Rozdział 14: 23 lutego 2020 roku

25 4 0
                                    

  Ewa nie chciała jechać do ojca zaraz po pracy, postanowiła więc trochę poczekać. Na następny dzień wzięła wolne z zamiarem urzeczywistnienia odwiedzin, o czym nie omieszkała powiadomić męża. Całą noc nie mogła jednak zasnąć, myśląc o tym zamierzonym spotkaniu. Wzbudzał w niej sprzeczne emocje. Kochała go, dał jej życie i wychował pod nieobecność zaginionej matki; z drugiej zaś strony odciął się od niej, gdy tylko poszła na studia… Zostawił ją zupełnie samą i raczył dawać o sobie znać zaledwie dwa razy w roku: na okoliczność świąt Bożego Narodzenia i w dniu jej urodzin, które przypadały w maju. Udawał wtedy, że więź między nimi jest taka jak dawniej, ale ona doskonale wiedziała, że chowa do niej jakiś uraz. Może chodziło o to, że była bardzo podobna do matki, lub też jako dziecko zrobiła coś czego teraz nie pamięta... Na takich rozmyślaniach minęła jej cała noc i – o dziwo – rano nie czuła z tego powodu zmęczenia.
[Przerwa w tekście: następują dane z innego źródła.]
(* ===== verification/Hashids.v ===== *)
(** * hashids: short ids for sequences of 64-bit numbers

    Models hashids/hashids/hashids.{h,cpp}: the salted shuffle, the positional
    encoding over a shuffled alphabet, the guards that pad an id to a minimum
    length, the constructor that splits an alphabet into content characters,
    separators and guards, and [encode], [decode], [encode_hex], [decode_hex].
    The tokenizer of the esl library and fmt's hexadecimal formatting are
    parameters (class [EslFmt]), with their documented behaviour as class
    [EslFmtOk]. *)

From S2P Require Import Prelude Text.

(** ** Constants *)

Definition default_alphabet : str :=
  lit "abcdefghijklmnopqrstuvwxyzABCDEFGHIJKLMNOPQRSTUVWXYZ1234567890".
Definition base_separators : str := lit "cfhistuCFHISTU".

(** ** The shuffle *)

(** One iteration swaps [str[i]] and [str[j]]; [sum] is an [int]. *)
Fixpoint reorder_loop (salt : str) (i : nat) (salt_idx sum : Z) (s : str) : outcome str :=
  match i with
  | O => Ok s
  | S i' =>
      c ← the (salt !! Z.to_nat salt_idx);
      let n := uchar c in
      let sum := sum + n in
      if decide (i32 (n + sum)) then
        let j := wrap 64 (salt_idx + (n + sum)) mod Z.of_nat i in
        s ← swap_at i (Z.to_nat j) s;
        reorder_loop salt i' ((salt_idx + 1) mod Z.of_nat (length salt)) sum s
      else Undef
  end.

(** [str.size() - 1] is unsigned: for an empty [str] the first iteration has
    [i = SIZE_MAX] and accesses [str[i]] out of range. *)
Definition reorder (salt s : str) : outcome str :=
  match salt with
  | [] => Ok s
  | _ =>
      let i := wrap 64 (Z.of_nat (length s) - 1) in
      if i <? Z.of_nat (length s) then reorder_loop salt (Z.to_nat i) 0 0 s
      else Undef
  end.

#[global] Arguments reorder : simpl never.

Definition make_alphabet_salt (lottery : ascii) (salt alphabet : str) : str :=
  let s := lottery :: take (Nat.min (length alphabet - 1) (length salt)) salt in
  s ++ take (length alphabet - length s) alphabet.

(** ** Numbers to strings and back *)

(** The characters pushed by the do-while loop, in push order. *)
Fixpoint hash_number_loop (fuel : nat) (number : Z) (alphabet : str) : outcome str :=
  match fuel with
  | O => OutOfFuel
  | S fuel =>
      ch ← the (alphabet !! Z.to_nat (number mod Z.of_nat (length alphabet)));
      let number := number / Z.of_nat (length alphabet) in
      if number =? 0 then Ok [ch]
      else hashed ← hash_number_loop fuel number alphabet; Ok (ch :: hashed)
  end.

Definition hash_number (number : Z) (alphabet : str) : outcome str :=
  hashed ← hash_number_loop 64 number alphabet; Ok (rev hashed).

(** [alphabet.find(c)] as a number: [npos] when [c] is absent. *)
Definition find_pos (alphabet : str) (c : ascii) : Z :=
  match find_char c alphabet with Some i => Z.of_nat i | None => size_max end.

Definition unhash (hashed alphabet : str) : Z :=
  fold_left (fun num c =>
    wrap 64 (wrap 64 (num * Z.of_nat (length alphabet)) + find_pos alphabet c)) hashed 0.

(** ** Padding to a minimum length *)

(** Each round adds a whole shuffled alphabet around the id and trims the excess. *)
Fixpoint pad_loop (fuel : nat) (min_len mid : nat) (alphabet encoded : str) : outcome str :=
  if decide (length encoded < min_len)%nat then
    match fuel with
    | O => OutOfFuel
    | S fuel =>
        alphabet ← reorder alphabet alphabet;
        let encoded := drop mid alphabet ++ encoded ++ take mid alphabet in
        let encoded :=
          if decide (min_len < length encoded)%nat then
            let excess := (length encoded - min_len)%nat in
            take min_len (drop (excess / 2) encoded)
          else encoded in
        pad_loop fuel min_len mid alphabet encoded
    end
  else Ok encoded.

Definition ensure_minimum_length (value_hash : Z) (min_len : nat)
    (prev_alphabet guards encoded : str) : outcome str :=
  if decide (2 <= length encoded)%nat then
    let guards_size := Z.of_nat (length guards) in
    c0 ← the (encoded !! 0%nat);
    g ← the (guards !! Z.to_nat (wrap 64 (value_hash + uchar c0) mod guards_size));
    let encoded := g :: encoded in
    if decide (min_len <= length encoded)%nat then Ok encoded
    else
      c2 ← the (encoded !! 2%nat);
      g ← the (guards !! Z.to_nat (wrap 64 (value_hash + uchar c2) mod guards_size));
      pad_loop min_len min_len (length prev_alphabet / 2) prev_alphabet (encoded ++ [g])
  else Undef.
  Darek  przygotował jej śniadanie zanim sam wyszedł do pracy, zatem nie musiała się teraz z niczym spieszyć. Z przyzwyczajenia zrobiła sobie kawę, ale wtedy dopadło ją bardzo dziwne, nagłe przeczucie, że ten dzień nie skończy się dobrze. Potrząsnęła głową i uśmiechnęła się sama do siebie. „Masz za bujną wyobraźnię” – powiedziała w myślach, kontynuując celebrację picia gorącego napoju.

  Jej uwagę cały czas przykuwał telefon, jakby to od niego miało zależeć dziś coś bardzo istotnego. Wzięła głęboki oddech, zabrała co trzeba, po czym opuściła dom. W głębi duszy naprawdę cieszyła się, że zobaczy się z ojcem. Co nie zmieniało ogólnego odczucia nadmiernego zestresowania, zupełnie jak przed jakimś ważnym egzaminem na studiach. Może powinna poinformować Edwarda co właśnie zamierza? Ale on miał jeszcze wolne i nie chciała od tak zawracać mu po prostu głowy.
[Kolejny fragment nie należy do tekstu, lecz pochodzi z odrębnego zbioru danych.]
(* ===== verification/Buffer.v ===== *)
(** * The network buffer

    Models NetworkInfra/src/buffer.{h,cpp}: a byte vector with a reader and a
    writer index, eight bytes of head room, integers in network order, [ReadFD],
    and the iterator.  The abstract specification is a queue of bytes. *)

From S2P Require Import Prelude Endian.

(** ** The buffer *)

Definition kDefaultPrependSize : nat := 8.
Definition kDefaultInitialSize : nat := 1024.

Record buffer := mk_buffer {
  buf_ : str;
  reader_index_ : nat;
  writer_index_ : nat
}.

Definition make_buffer (initial_size : nat) : buffer :=
  mk_buffer (replicate (initial_size + kDefaultPrependSize) (chr 0))
            kDefaultPrependSize kDefaultPrependSize.
Definition default_buffer : buffer := make_buffer kDefaultInitialSize.

(** The unsigned subtractions do not wrap on well-formed buffers ([buffer_wf]). *)
Definition prependable_size (b : buffer) : nat := reader_index_ b.
Definition readable_size (b : buffer) : nat := (writer_index_ b - reader_index_ b)%nat.
Definition writable_size (b : buffer) : nat := (length (buf_ b) - writer_index_ b)%nat.

(** The characters between [begin()] and [end()]. *)
Definition contents (b : buffer) : str :=
  take (readable_size b) (drop (reader_index_ b) (buf_ b)).

(** [memcpy] / [memmove] of [data] to offset [off] of the vector's storage. *)
Definition memcpy_at (l : str) (off : nat) (data : str) : outcome str :=
  if decide (off + length data <= length l)%nat
  then Ok (take off l ++ data ++ drop (off + length data) l)
  else Undef.

(** Reading [n] bytes from offset [off] of the storage. *)
Definition mem_read (l : str) (off n : nat) : outcome str :=
  if decide (off + n <= length l)%nat then Ok (take n (drop off l)) else Undef.

(** [vector::resize]: cuts or value-initialises. *)
Definition resize (l : str) (n : nat) : str := take n l ++ replicate (n - length l) (chr 0).

Definition ConsumeAll (b : buffer) : buffer :=
  mk_buffer (buf_ b) kDefaultPrependSize kDefaultPrependSize.

Definition ReserveWritable (b : buffer) (new_size : nat) : outcome buffer :=
  if decide (new_size <= writable_size b)%nat then Ok b
  else if decide (prependable_size b + writable_size b < kDefaultPrependSize + new_size)%nat
  then Ok (mk_buffer (resize (buf_ b) (writer_index_ b + new_size))
                     (reader_index_ b) (writer_index_ b))
  else
    let data_size := readable_size b in
    data ← mem_read (buf_ b) (reader_index_ b) data_size;
    buf ← memcpy_at (buf_ b) kDefaultPrependSize data;
    Ok (mk_buffer buf kDefaultPrependSize (kDefaultPrependSize + data_size)).

(** The offset of the first writable byte. *)
Definition BeginWrite (b : buffer) : nat := writer_index_ b.

Definition EndWrite (b : buffer) (written_size : nat) : outcome buffer :=
  ensure_check (bool_decide (written_size <= writable_size b)%nat);;
  Ok (mk_buffer (buf_ b) (reader_index_ b) (writer_index_ b + written_size)).

Definition Write (b : buffer) (data : str) : outcome buffer :=
  b ← ReserveWritable b (length data);
  ensure_check (bool_decide (length data <= writable_size b)%nat);;
  buf ← memcpy_at (buf_ b) (BeginWrite b) data;
  EndWrite (mk_buffer buf (reader_index_ b) (writer_index_ b)) (length data).

Definition Consume (b : buffer) (data_size : nat) : outcome buffer :=
  ensure_check (bool_decide (data_size <= readable_size b)%nat);;
  if decide (data_size < readable_size b)%nat
  then Ok (mk_buffer (buf_ b) (reader_index_ b + data_size) (writer_index_ b))
  else Ok (ConsumeAll b).

Definition Prepend (b : buffer) (data : str) : outcome buffer :=
  ensure_check (bool_decide (length data <= prependable_size b)%nat);;
  let start := (reader_index_ b - length data)%nat in
  buf ← memcpy_at (buf_ b) start data;
  Ok (mk_buffer buf start (writer_index_ b)).

Definition ReadAsString (b : buffer) (len : nat) : outcome (str * buffer) :=
  ensure_check (bool_decide (len <= readable_size b)%nat);;
  s ← mem_read (buf_ b) (reader_index_ b) len;
  b ← Consume b len;
  Ok (s, b).

Definition ReadAllAsString (b : buffer) : outcome (str * buffer) :=
  s ← mem_read (buf_ b) (reader_index_ b) (readable_size b);
  Ok (s, ConsumeAll b).

Section Integers.
Context (host : byte_order).

(** [Write(intN_t)], [PeekAsIntN], [ReadAsIntN] and [Prepend(intN_t)] for a type of
    [k] bytes ([k] is 1, 2, 4 or 8; [int8_t] is copied as it is). *)
Definition to_wire (k : nat) (n : Z) : str :=
  host_store host k (to_unsigned k (if decide (k = 1%nat) then n else HostToNetwork host k n)).

Definition from_wire (k : nat) (bytes : str) : Z :=
  let be := to_signed k (host_load host bytes) in
  if decide (k = 1%nat) then be else NetworkToHost host k be.

Definition WriteInt (k : nat) (b : buffer) (n : Z) : outcome buffer := Write b (to_wire k n).

Definition PeekAsInt (k : nat) (b : buffer) : outcome Z :=
  ensure_check (bool_decide (k <= readable_size b)%nat);;
  be ← mem_read (buf_ b) (reader_index_ b) k;
  Ok (from_wire k be).

Definition ReadAsInt (k : nat) (b : buffer) : outcome (Z * buffer) :=
  n ← PeekAsInt k b;
  b ← Consume b k;
  Ok (n, b).

Definition PrependInt (k : nat) (b : buffer) (n : Z) : outcome buffer := Prepend b (to_wire k n).
End Integers.

(** [ReadFD]: [received] is what [readv] put into the two regions, [None] for an
    error.  [readv] fills the writable region of the buffer first. *)
Definition kExtraBufSize : nat := Z.to_nat 65535.

Definition readv_capacity (b : buffer) : nat :=
  if decide (writable_size b < kExtraBufSize)%nat
  then (writable_size b + kExtraBufSize)%nat else writable_size b.

Definition ReadFD (b : buffer) (received : option str) : outcome (Z * buffer) :=
  match received with
  | None => Ok (-1, b)
  | Some data =>
      let writable := writable_size b in
      buf ← memcpy_at (buf_ b) (BeginWrite b) (take writable data);
      let extra_buf := drop writable data in
      let b := mk_buffer buf (reader_index_ b) (writer_index_ b) in
      let size_read := length data in
      b ← (if decide (size_read <= writable)%nat then EndWrite b size_read
           else b ← EndWrite b writable; Write b (take (size_read - writable) extra_buf));
      Ok (Z.of_nat size_read, b)
  end.

(** ** The iterator: a position in the storage *)

Record iterator := mk_iterator { ptr_ : Z }.

Definition iter_pre_incr (it : iterator) : iterator := mk_iterator (ptr_ it + 1).
Definition iter_post_incr (it : iterator) : iterator * iterator := (it, iter_pre_incr it).
Definition iter_pre_decr (it : iterator) : iterator := mk_iterator (ptr_ it - 1).
Definition iter_post_decr (it : iterator) : iterator * iterator := (it, iter_pre_decr it).
Definition iter_add_assign (it : iterator) (n : Z) : iterator := mk_iterator (ptr_ it + n).
Definition iter_sub_assign (it : iterator) (n : Z) : iterator := mk_iterator (ptr_ it - n).
Definition iter_diff (lhs rhs : iterator) : Z := ptr_ lhs - ptr_ rhs.
Definition iter_eq (lhs rhs : iterator) : bool := ptr_ lhs =? ptr_ rhs.
Definition iter_ne (lhs rhs : iterator) : bool := negb (iter_eq lhs rhs).
Definition iter_deref (b : buffer) (it : iterator) : outcome ascii :=
  if 0 <=? ptr_ it then the (buf_ b !! Z.to_nat (ptr_ it)) else Undef.
Definition iter_index (b : buffer) (it : iterator) (n : Z) : outcome ascii :=
  iter_deref b (mk_iterator (ptr_ it + n)).
Definition cbegin (b : buffer) : iterator := mk_iterator (Z.of_nat (reader_index_ b)).
Definition cend (b : buffer) : iterator := mk_iterator (Z.of_nat (writer_index_ b)).

(** [operator+] returns the moved copy [temp]. *)
Definition iter_plus (it : iterator) (n : Z) : iterator :=
  let temp := it in let temp := iter_add_assign temp n in temp.

(** [operator-] moves its parameter [it] and returns the unmoved copy [temp]. *)
Definition iter_minus (it : iterator) (n : Z) : iterator :=
  let temp := it in let it := iter_sub_assign it n in temp.

(** The same operator in NetworkInfraWin/src/buffer.h moves [temp]. *)
Definition iter_minus_win (it : iterator) (n : Z) : iterator :=
  let temp := it in let temp := iter_sub_assign temp n in temp.

Definition iter_lt (lhs rhs : iterator) : bool := 0 <? iter_diff rhs lhs.
Definition iter_gt (lhs rhs : iterator) : bool := iter_lt rhs lhs.
Definition iter_le (lhs rhs : iterator) : bool := negb (iter_gt lhs rhs).
Definition iter_ge (lhs rhs : iterator) : bool := negb (iter_lt lhs rhs).

(** ** Well-formed buffers *)

Record buffer_wf (b : buffer) : Prop := {
  wf_order : (reader_index_ b <= writer_index_ b)%nat;
  wf_end : (writer_index_ b <= length (buf_ b))%nat;
  wf_room : (kDefaultPrependSize <= length (buf_ b))%nat
}.

Lemma make_buffer_wf n : buffer_wf (make_buffer n) /\ contents (make_buffer n) = [].
Proof.
  split; [|done]. split; simpl; rewrite ?length_replicate; unfold kDefaultPrependSize; lia.
Qed.

Lemma length_contents b : buffer_wf b -> length (contents b) = readable_size b.
Proof.
  intros [? ? ?]. unfold contents, readable_size. rewrite length_take, length_drop. lia.
Qed.

Lemma memcpy_at_ok l off data :
  (off + length data <= length l)%nat ->
  memcpy_at l off data = Ok (take off l ++ data ++ drop (off + length data) l).
Proof. intros H. unfold memcpy_at. by rewrite decide_True. Qed.

Lemma mem_read_ok l off n :
  (off + n <= length l)%nat -> mem_read l off n = Ok (take n (drop off l)).
Proof. intros H. unfold mem_read. by rewrite decide_True. Qed.

(** What a copy leaves in the region [r, w) and just behind it. *)
Lemma slice_append (l data : str) r w :
  (r <= w)%nat -> (w + length data <= length l)%nat ->
  take (w + length data - r) (drop r (take w l ++ data ++ drop (w + length data) l))
  = take (w - r) (drop r l) ++ data.
Proof.
  intros Hr Hl. rewrite drop_app_le by (rewrite length_take; lia).
  rewrite take_app, length_drop, length_take.
  rewrite take_ge by (rewrite length_drop, length_take; lia).
  replace (w + length data - r - (w `min` length l - r))%nat with (length data) by lia.
  rewrite take_app_length. f_equal.
  rewrite take_drop_commute. do 2 f_equal. lia.
Qed.

Lemma slice_prepend (l data : str) r w :
  (r <= w)%nat -> (w <= length l)%nat -> (length data <= r)%nat ->
  take (w - (r - length data))
       (drop (r - length data) (take (r - length data) l ++ data ++
                                drop (r - length data + length data) l))
  = data ++ take (w - r) (drop r l).
Proof.
  intros Hr Hw Hd. rewrite drop_app_length' by (rewrite length_take; lia).
  replace (r - length data + length data)%nat with r by lia.
  rewrite take_app. rewrite take_ge by lia. do 2 f_equal. lia.
Qed.

Lemma length_memcpy (l data : str) off :
  (off + length data <= length l)%nat ->
  length (take off l ++ data ++ drop (off + length data) l) = length l.
Proof. intros H. rewrite !length_app, length_take, length_drop. lia. Qed.

(** *** Each operation against the queue of its contents *)

Lemma ReserveWritable_spec b n :
  buffer_wf b ->
  exists b', ReserveWritable b n = Ok b' /\ buffer_wf b' /\ contents b' = contents b /\
             (n <= writable_size b')%nat.
Proof.
  intros Hwf. pose proof Hwf as [Ho He Hr]. unfold ReserveWritable.
  case_decide as H1; [exists b; by split_and!|].
  case_decide as H2.
  - eexists. split; [done|].
    assert (Hlen : length (resize (buf_ b) (writer_index_ b + n)) = (writer_index_ b + n)%nat).
    { unfold resize. rewrite length_app, length_take, length_replicate.
      unfold writable_size in H1. lia. }
    split_and!; [split; simpl; rewrite ?Hlen; unfold kDefaultPrependSize, writable_size in *; lia| |].
    + unfold contents, readable_size, resize; simpl.
      unfold writable_size in H1. rewrite (take_ge (buf_ b)) by lia.
      rewrite drop_app_le by lia. rewrite take_app_le by (rewrite length_drop; lia). done.
    + unfold writable_size; simpl. rewrite Hlen. lia.
  - unfold prependable_size, writable_size, readable_size, kDefaultPrependSize in *.
    rewrite mem_read_ok by lia. cbn [mbind outcome_bind].
    assert (Hd : length (take (writer_index_ b - reader_index_ b)
                           (drop (reader_index_ b) (buf_ b)))
                 = (writer_index_ b - reader_index_ b)%nat)
      by (rewrite length_take, length_drop; lia).
    rewrite memcpy_at_ok by lia. cbn [mbind outcome_bind]. eexists. split; [done|].
    split_and!; [split; simpl; rewrite ?length_memcpy; unfold kDefaultPrependSize; lia| |].
    + unfold contents, readable_size; simpl.
      rewrite drop_app_length' by (rewrite length_take; lia).
      rewrite take_app_length'; [done|lia].
    + simpl. rewrite length_memcpy by lia. lia.
Qed.

Lemma Write_spec b data :
  buffer_wf b ->
  exists b', Write b data = Ok b' /\ buffer_wf b' /\ contents b' = contents b ++ data.
Proof.
  intros Hwf. unfold Write.
  destruct (ReserveWritable_spec b (length data) Hwf) as (b1 & -> & Hwf1 & Hc & Hn).
  cbn [mbind outcome_bind]. rewrite bool_decide_true by done.
  cbn [ensure_check mbind outcome_bind]. pose proof Hwf1 as [Ho He Hr].
  unfold writable_size, BeginWrite in *. rewrite memcpy_at_ok by lia.
  cbn [mbind outcome_bind]. unfold EndWrite, writable_size. cbn [buf_ writer_index_].
  rewrite length_memcpy, bool_decide_true by lia. cbn [ensure_check mbind outcome_bind].
  eexists. split; [done|]. split.
  - split; simpl; rewrite ?length_memcpy by lia; unfold kDefaultPrependSize in *; lia.
  - rewrite <- Hc. unfold contents, readable_size; simpl. by apply slice_append; lia.
Qed.

Lemma Consume_spec b n :
  buffer_wf b ->
  match Consume b n with
  | Ok b' => (n <= length (contents b))%nat /\ buffer_wf b' /\ contents b' = drop n (contents b)
  | Throw e => e = check_failure /\ (length (contents b) < n)%nat
  | _ => False
  end.
Proof.
  intros Hwf. rewrite length_contents by done. pose proof Hwf as [Ho He Hr].
  unfold Consume. case_bool_decide; cbn [ensure_check mbind outcome_bind]; [|split; [done|lia]].
  case_decide; (split; [done|]); (split; [split; simpl|]);
    unfold readable_size, kDefaultPrependSize in *; try lia.
  - unfold contents, readable_size; simpl. rewrite skipn_firstn_comm, drop_drop.
    f_equal; lia.
  - symmetry. apply drop_ge. rewrite length_contents by done. unfold readable_size. lia.
Qed.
  „Przecież to tylko wizyta u ojca, nic nieprzewidywalnego bądź złego nie może się stać…”

   Przemierzała ulice miasta coraz bardziej przegrywając z wewnętrznym napięciem. Miała nadzieję, że gdy tylko zobaczy dom, w którym się wychowała, poczuje głęboką ulgę. Wszystko co niepokojące przejdzie wówczas, jak ręką odjął.

  Tak też się stało. Zatrzymała się po drugiej stronie ulicy i rzuciła badawcze spojrzenie w stronę frontowych drzwi. Na tarasie nadal stała ta sama huśtawka, na której mama czytała bajki swojemu oczku w głowie. W oknie kuchennym wisiała firanka, balkon był ozdobiony kwiatami, drzwi do garażu otwarte – samochód Bogdana, bo tak miał na imię jej ojciec, majaczył wewnątrz, jakby czekając cierpliwie na właściciela. Ewa wiedziała, że gospodarz musi być w domu. Niedawno przeszedł na emeryturę i raczej nie planował pracy dorywczej. Opuściła samochód, upewniwszy się, że w kieszeni ma swój telefon – ten sam, który od samego rana nie dawał jej spokoju. Przeszła na drugą stronę ulicy i w krótkim przystanku rozejrzała się po okolicy. Wszystkie domy wyglądały jak dawniej, zupełnie jakby od jej ostatniej wizyty czas całkowicie się zatrzymał… Od tamtej pory rozmawiali tylko przez telefon, nie widywali się twarzą w twarz. Weszła po schodach i zadzwoniła dzwonkiem. Czekała chwilę, aż w końcu drzwi się uchyliły i ujrzała za nimi ludzkie oblicze.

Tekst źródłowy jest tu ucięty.